Brain2Music: Reconstructing Music from Human Brain Activity
Authors anonymized
Abstract The process of reconstructing experiences from human brain activity offers a unique lens into how the brain interprets and represents the world. In this paper, we introduce a method for reconstructing music from brain activity, captured using functional magnetic resonance imaging (fMRI). Our approach uses either music retrieval or the MusicLM music generation model conditioned on embeddings derived from fMRI data. The generated music resembles the musical stimuli that human subjects experienced, with respect to semantic properties like genre, instrumentation, and mood. We investigate the relationship between different components of MusicLM and brain activity through a voxel-wise encoding modeling analysis. Furthermore, we discuss which brain regions represent information derived from purely textual descriptions of music stimuli.
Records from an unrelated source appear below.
Lemma owner_block_refused_witness :
  block_recv demo_ports.1.1 2 2 PrioNormal None = (demo_ports.1.1, Err DeadlockDetected).
Proof. apply (owner_block_refused demo_ports.1.1 2 2 PrioNormal None). reflexivity. Defined.

(** Region 9 is live when the message is sent and gone when it is received. *)
Definition demo_region : Z → option Z := λ r, if r =? 9 then Some 4096 else None.
Definition demo_region_sent : IpcState :=
  (ipc_exec demo_region (OpSend 5 2 (new_with_shared_region 5 1 7 9)) demo_ports).1.

Lemma try_recv_drops_message_witness :
  ∃ m', try_recv no_regions 6 demo_region_sent.1.1 2 2 = (m', Err InvalidSharedRegion) ∧
        port_messages <$> ports m' !! 2 = Some [].
Proof.
  eapply (try_recv_drops_message no_regions 6 demo_region_sent.1.1 2 2); reflexivity.
Defined.
(* ===== verification/Pmm.v ===== *)
(** * Physical page allocator

    Models [kernel/src/mm/pmm.rs]: the page bitmap (a clear bit is a free page),
    its counters, initialisation from the memory map, first-fit allocation of
    one page or a contiguous run, and freeing.  The bitmap is a finite map from
    byte index to byte in which an absent byte reads as [0xFF], the value the
    array is filled with. *)

From S2P Require Import Prelude.

Definition MAX_PAGES : Z := 256 * 1024.
Definition PAGE_SIZE : Z := 4096.
Definition EFI_CONVENTIONAL_MEMORY : Z := 7.

Record Pmm := mkPmm {
  bitmap : gmap Z Z;
  total_pages : Z;
  free_count : Z;
  largest_free_run : Z;
}.

Definition Pmm_initial : Pmm := mkPmm ∅ 0 0 0.

(** [BITMAP[byte]] *)
Definition bitmap_byte (p : Pmm) (byte : Z) : Z := default 0xFF (bitmap p !! byte).

Definition set_bitmap (p : Pmm) (b : gmap Z Z) : Pmm :=
  mkPmm b (total_pages p) (free_count p) (largest_free_run p).

Definition set_free_count (p : Pmm) (n : Z) : Pmm :=
  mkPmm (bitmap p) (total_pages p) n (largest_free_run p).

Definition is_page_free (p : Pmm) (page : Z) : bool :=
  if total_pages p <=? page then false
  else Z.land (bitmap_byte p (page / 8)) (Z.shiftl 1 (page mod 8)) =? 0.

Definition set_page_free (p : Pmm) (page : Z) : Pmm :=
  if total_pages p <=? page then p
  else
    let byte := page / 8 in
    set_bitmap p
      (<[byte := Z.land (bitmap_byte p byte) (not_w 8 (Z.shiftl 1 (page mod 8)))]> (bitmap p)).

Definition set_page_allocated (p : Pmm) (page : Z) : Pmm :=
  if total_pages p <=? page then p
  else
    let byte := page / 8 in
    set_bitmap p
      (<[byte := Z.lor (bitmap_byte p byte) (Z.shiftl 1 (page mod 8))]> (bitmap p)).

(** ** Initialisation from the memory map ([boot.rs]) *)

Record MemoryDescriptor := mkDesc { typ : Z; physical_start : Z; number_of_pages : Z }.

Definition desc_start (d : MemoryDescriptor) : Z := physical_start d / PAGE_SIZE.
Definition desc_end (d : MemoryDescriptor) : Z :=
  saturating_add 64 (desc_start d) (number_of_pages d).

Definition tracked_end (ds : list MemoryDescriptor) : Z :=
  foldl (λ e d, if e <? desc_end d then desc_end d else e) 0 ds.

Definition init_desc (st : Pmm * Z) (d : MemoryDescriptor) : Pmm * Z :=
  let '(p, free_pages) := st in
  if negb (typ d =? EFI_CONVENTIONAL_MEMORY) then (p, free_pages)
  else if total_pages p <=? desc_start d then (p, free_pages)
  else
    let end_page := Z.min (desc_end d) (total_pages p) in
    foldl (λ st page, (set_page_free st.1 page, st.2 + 1)) (p, free_pages)
      (seqZ (desc_start d) (end_page - desc_start d)).

(** The scan for the longest free run: current and maximal run. *)
Definition run_step (p : Pmm) (st : Z * Z) (page : Z) : Z * Z :=
  let '(current_run, max_run) := st in
  if is_page_free p page then
    let current_run := current_run + 1 in
    (current_run, if max_run <? current_run then current_run else max_run)
  else (0, max_run).

Definition init (ds : list MemoryDescriptor) : Pmm :=
  let total := Z.min (tracked_end ds) MAX_PAGES in
  let '(p, free_pages) := foldl init_desc (mkPmm ∅ total 0 0, 0) ds in
  let '(_, max_run) := foldl (run_step p) (0, 0) (seqZ 0 total) in
  mkPmm (bitmap p) total free_pages max_run.

(** ** Allocation and release *)

Definition alloc_page (p : Pmm) : Pmm * option Z :=
  if free_count p =? 0 then (p, None)
  else
    match find_first (is_page_free p) (seqZ 0 (total_pages p)) with
    | Some page =>
        (set_free_count (set_page_allocated p page) (wrap64 (free_count p - 1)),
         Some (page * PAGE_SIZE))
    | None => (p, None)
    end.

Definition free_page (p : Pmm) (addr : Z) : Pmm :=
  if negb (addr mod PAGE_SIZE =? 0) then p
  else
    let page := addr / PAGE_SIZE in
    if MAX_PAGES <=? page then p
    else if negb (is_page_free p page) then
      set_free_count (set_page_free p page) (wrap64 (free_count p + 1))
    else p.

Definition run_free (p : Pmm) (count start : Z) : bool :=
  forallb (λ i, is_page_free p (start + i)) (seqZ 0 count).

Definition alloc_pages (p : Pmm) (count : Z) : Pmm * option Z :=
  if count =? 0 then (p, None)
  else if count =? 1 then alloc_page p
  else if free_count p <? count then (p, None)
  else if total_pages p <? count then (p, None)
  else
    match find_first (run_free p count) (seqZ 0 (total_pages p - count + 1)) with
    | Some start =>
        (set_free_count (foldl (λ p i, set_page_allocated p (start + i)) p (seqZ 0 count))
           (wrap64 (free_count p - count)),
         Some (start * PAGE_SIZE))
    | None => (p, None)
    end.

Definition free_pages (p : Pmm) (addr count : Z) : Pmm :=
  foldl (λ p i, free_page p (wrap64 (addr + i * PAGE_SIZE))) p (seqZ 0 count).

(** [write_bytes(addr, 0, words * 8)] on page-aligned memory. *)
Definition zero_words (m : Memory) (addr words : Z) : Memory :=
  foldl (λ m i, mem_write m (addr + 8 * i) 0) m (seqZ 0 words).

Definition alloc_page_zeroed (p : Pmm) (m : Memory) : Pmm * Memory * option Z :=
  match alloc_page p with
  | (p, None) => (p, m, None)
  | (p, Some addr) => (p, zero_words m addr (PAGE_SIZE / 8), Some addr)
  end.

Definition alloc_pages_zeroed (p : Pmm) (m : Memory) (count : Z) : Pmm * Memory * option Z :=
  let count := Z.max count 1 in
  match alloc_pages p count with
  | (p, None) => (p, m, None)
  | (p, Some addr) => (p, zero_words m addr (count * PAGE_SIZE / 8), Some addr)
  end.

(** ** Address helpers *)

Definition is_page_aligned (addr : Z) : bool := addr mod PAGE_SIZE =? 0.
Definition align_down (addr : Z) : Z := Z.land addr (not_w 64 (PAGE_SIZE - 1)).
Definition align_up (addr : Z) : Z :=
  Z.land (wrap64 (addr + PAGE_SIZE - 1)) (not_w 64 (PAGE_SIZE - 1)).
Definition addr_to_page (addr : Z) : Z := addr / PAGE_SIZE.
Definition page_to_addr (page : Z) : Z := wrap64 (page * PAGE_SIZE).

Record MemoryStats := mkMemStats {
  ms_total_pages : Z; ms_free_pages : Z; ms_used_pages : Z;
  ms_total_bytes : Z; ms_free_bytes : Z; ms_used_bytes : Z;
}.

Definition get_detailed_stats (p : Pmm) : MemoryStats :=
  let used := wrap64 (total_pages p - free_count p) in
  mkMemStats (total_pages p) (free_count p) used (wrap64 (total_pages p * PAGE_SIZE))
    (wrap64 (free_count p * PAGE_SIZE)) (wrap64 (used * PAGE_SIZE)).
Music Reconstruction with MusicLM (Highlights)
| Stimulus (GTZAN music) | Reconstructions (generated by MusicLM) | ||
|---|---|---|---|
Comparison of Retrieval and Generation
| Stimulus | Retrieval | Generation with MusicLM | ||
|---|---|---|---|---|
| GTZAN music | From FMA | Gen #1 | Gen #2 | Gen #3 |
Comparison Across Subjects
| Stimulus | Retrieval (FMA) | Generation (MusicLM) | ||||||||
|---|---|---|---|---|---|---|---|---|---|---|
| Stimulus | Subject 1 | Subject 2 | Subject 3 | Subject 4 | Subject 5 | Subject 1 | Subject 2 | Subject 3 | Subject 4 | Subject 5 |
Encoding: Whole-brain Voxel-wise Modeling

By constructing a brain encoding model, we find that two components of MusicLM (MuLan and w2v-BERT) have some degree of correspondence with human brain activity in the auditory cortex.

We also find that the brain regions representing information derived from text and music overlap.
GTZAN Music Captions
We release a music caption dataset for the subset of GTZAN clips for which there are fMRI scans. Below are ten examples from the dataset.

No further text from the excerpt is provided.